What to produce
Nothing but the line holding "elem_of_nil in Ha." and the lines after it, through the end of the records, should be set down, each exactly as it is.

Stored data
====================
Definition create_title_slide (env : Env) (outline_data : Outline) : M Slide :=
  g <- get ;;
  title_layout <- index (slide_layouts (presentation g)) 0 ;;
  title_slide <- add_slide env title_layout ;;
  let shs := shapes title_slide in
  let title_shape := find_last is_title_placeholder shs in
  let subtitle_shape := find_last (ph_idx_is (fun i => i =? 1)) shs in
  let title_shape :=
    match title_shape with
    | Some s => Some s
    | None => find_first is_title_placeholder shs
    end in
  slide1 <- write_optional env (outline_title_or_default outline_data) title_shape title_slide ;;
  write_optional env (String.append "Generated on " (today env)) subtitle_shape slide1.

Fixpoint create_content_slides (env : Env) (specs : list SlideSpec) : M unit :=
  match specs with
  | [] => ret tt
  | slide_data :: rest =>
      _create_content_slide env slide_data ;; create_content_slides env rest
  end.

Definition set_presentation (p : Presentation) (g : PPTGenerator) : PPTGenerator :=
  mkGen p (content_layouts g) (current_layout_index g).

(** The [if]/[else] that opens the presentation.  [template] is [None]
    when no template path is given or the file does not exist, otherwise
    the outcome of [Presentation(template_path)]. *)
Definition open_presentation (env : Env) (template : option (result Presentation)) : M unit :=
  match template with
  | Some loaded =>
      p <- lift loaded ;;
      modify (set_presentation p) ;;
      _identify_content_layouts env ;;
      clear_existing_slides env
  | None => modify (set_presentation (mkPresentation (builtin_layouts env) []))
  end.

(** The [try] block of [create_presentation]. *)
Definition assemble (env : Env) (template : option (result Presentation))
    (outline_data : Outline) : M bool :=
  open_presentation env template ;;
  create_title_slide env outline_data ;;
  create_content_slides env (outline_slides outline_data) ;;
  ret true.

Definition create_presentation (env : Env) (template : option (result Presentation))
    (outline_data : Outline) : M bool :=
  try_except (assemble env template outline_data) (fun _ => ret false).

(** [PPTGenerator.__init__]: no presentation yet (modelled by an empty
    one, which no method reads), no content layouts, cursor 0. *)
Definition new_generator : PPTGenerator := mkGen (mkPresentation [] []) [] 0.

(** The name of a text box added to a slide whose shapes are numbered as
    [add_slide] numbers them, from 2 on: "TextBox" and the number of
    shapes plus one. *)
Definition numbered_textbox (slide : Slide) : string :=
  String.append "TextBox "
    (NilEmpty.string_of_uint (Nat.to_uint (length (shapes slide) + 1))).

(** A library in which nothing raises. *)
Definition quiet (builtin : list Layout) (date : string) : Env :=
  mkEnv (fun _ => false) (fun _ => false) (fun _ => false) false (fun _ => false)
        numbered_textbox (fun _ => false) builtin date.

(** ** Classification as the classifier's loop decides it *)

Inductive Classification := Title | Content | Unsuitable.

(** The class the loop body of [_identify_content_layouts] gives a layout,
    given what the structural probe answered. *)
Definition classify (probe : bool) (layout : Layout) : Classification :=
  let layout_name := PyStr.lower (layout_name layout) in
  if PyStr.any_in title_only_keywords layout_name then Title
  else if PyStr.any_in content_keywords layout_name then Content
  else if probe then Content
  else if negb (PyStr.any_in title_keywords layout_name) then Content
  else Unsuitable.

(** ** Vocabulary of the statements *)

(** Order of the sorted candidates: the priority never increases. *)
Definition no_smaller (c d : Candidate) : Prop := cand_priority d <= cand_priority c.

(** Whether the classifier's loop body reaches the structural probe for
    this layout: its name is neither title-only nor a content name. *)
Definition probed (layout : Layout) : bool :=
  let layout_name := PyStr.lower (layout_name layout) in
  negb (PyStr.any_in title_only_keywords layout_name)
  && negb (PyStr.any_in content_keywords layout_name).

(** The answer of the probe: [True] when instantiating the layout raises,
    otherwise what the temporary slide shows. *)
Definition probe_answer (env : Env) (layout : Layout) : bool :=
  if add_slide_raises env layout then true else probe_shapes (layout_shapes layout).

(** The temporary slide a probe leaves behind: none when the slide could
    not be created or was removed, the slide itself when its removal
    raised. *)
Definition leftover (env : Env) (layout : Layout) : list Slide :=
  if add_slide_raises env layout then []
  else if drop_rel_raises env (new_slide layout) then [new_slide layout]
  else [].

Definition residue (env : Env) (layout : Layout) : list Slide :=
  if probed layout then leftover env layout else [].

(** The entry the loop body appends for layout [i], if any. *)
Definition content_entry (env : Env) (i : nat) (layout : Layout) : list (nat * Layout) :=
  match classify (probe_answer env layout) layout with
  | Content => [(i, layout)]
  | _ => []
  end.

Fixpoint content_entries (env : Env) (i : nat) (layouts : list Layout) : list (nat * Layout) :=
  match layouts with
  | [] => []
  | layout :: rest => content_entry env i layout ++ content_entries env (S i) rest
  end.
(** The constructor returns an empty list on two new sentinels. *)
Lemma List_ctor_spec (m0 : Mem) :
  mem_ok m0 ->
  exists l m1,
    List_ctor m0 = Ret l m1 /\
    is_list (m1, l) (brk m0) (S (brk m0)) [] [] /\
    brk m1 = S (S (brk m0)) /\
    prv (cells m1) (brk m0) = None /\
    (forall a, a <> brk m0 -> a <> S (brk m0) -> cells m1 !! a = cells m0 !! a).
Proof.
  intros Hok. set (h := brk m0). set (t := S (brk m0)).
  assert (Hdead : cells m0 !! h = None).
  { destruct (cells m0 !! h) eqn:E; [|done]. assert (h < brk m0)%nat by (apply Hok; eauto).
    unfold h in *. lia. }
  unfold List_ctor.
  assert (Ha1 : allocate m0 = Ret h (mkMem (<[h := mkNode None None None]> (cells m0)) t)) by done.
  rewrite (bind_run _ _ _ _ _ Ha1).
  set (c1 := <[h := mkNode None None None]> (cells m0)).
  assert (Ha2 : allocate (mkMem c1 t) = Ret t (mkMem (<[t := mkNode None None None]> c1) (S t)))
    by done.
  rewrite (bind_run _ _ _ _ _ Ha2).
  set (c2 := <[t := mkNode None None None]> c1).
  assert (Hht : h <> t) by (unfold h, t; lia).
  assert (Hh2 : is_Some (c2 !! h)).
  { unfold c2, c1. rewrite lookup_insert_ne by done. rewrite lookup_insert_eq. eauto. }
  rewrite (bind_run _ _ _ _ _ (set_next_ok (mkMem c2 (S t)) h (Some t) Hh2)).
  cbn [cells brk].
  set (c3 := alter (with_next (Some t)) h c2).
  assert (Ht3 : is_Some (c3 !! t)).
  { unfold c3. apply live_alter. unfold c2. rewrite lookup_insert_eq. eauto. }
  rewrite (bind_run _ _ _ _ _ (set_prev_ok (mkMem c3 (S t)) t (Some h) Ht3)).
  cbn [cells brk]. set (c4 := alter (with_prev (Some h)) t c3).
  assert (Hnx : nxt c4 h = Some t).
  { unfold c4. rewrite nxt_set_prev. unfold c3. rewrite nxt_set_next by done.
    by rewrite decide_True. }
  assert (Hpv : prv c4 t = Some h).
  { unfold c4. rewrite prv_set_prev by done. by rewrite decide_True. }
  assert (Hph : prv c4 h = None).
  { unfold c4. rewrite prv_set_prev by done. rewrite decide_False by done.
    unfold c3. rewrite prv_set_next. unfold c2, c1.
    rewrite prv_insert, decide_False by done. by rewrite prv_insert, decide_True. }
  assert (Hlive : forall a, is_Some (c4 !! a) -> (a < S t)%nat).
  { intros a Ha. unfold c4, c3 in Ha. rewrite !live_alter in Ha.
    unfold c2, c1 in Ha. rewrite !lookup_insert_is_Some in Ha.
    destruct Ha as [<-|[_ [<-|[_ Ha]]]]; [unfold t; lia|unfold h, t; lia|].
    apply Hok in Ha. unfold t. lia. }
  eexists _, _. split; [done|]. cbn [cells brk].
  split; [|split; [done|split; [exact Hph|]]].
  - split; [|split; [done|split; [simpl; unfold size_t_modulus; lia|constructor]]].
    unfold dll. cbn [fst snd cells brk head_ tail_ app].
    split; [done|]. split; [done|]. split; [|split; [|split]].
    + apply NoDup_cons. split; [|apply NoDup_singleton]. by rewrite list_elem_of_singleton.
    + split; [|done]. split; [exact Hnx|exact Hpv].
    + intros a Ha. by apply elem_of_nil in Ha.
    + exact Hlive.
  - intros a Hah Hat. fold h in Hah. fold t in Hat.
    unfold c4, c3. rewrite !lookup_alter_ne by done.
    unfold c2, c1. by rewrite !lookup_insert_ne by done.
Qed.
====================
Answer section
    + intros a Ha. by apply elem_of_nil in Ha.
    + exact Hlive.
  - intros a Hah Hat. fold h in Hah. fold t in Hat.
    unfold c4, c3. rewrite !lookup_alter_ne by done.
    unfold c2, c1. by rewrite !lookup_insert_ne by done.
Qed.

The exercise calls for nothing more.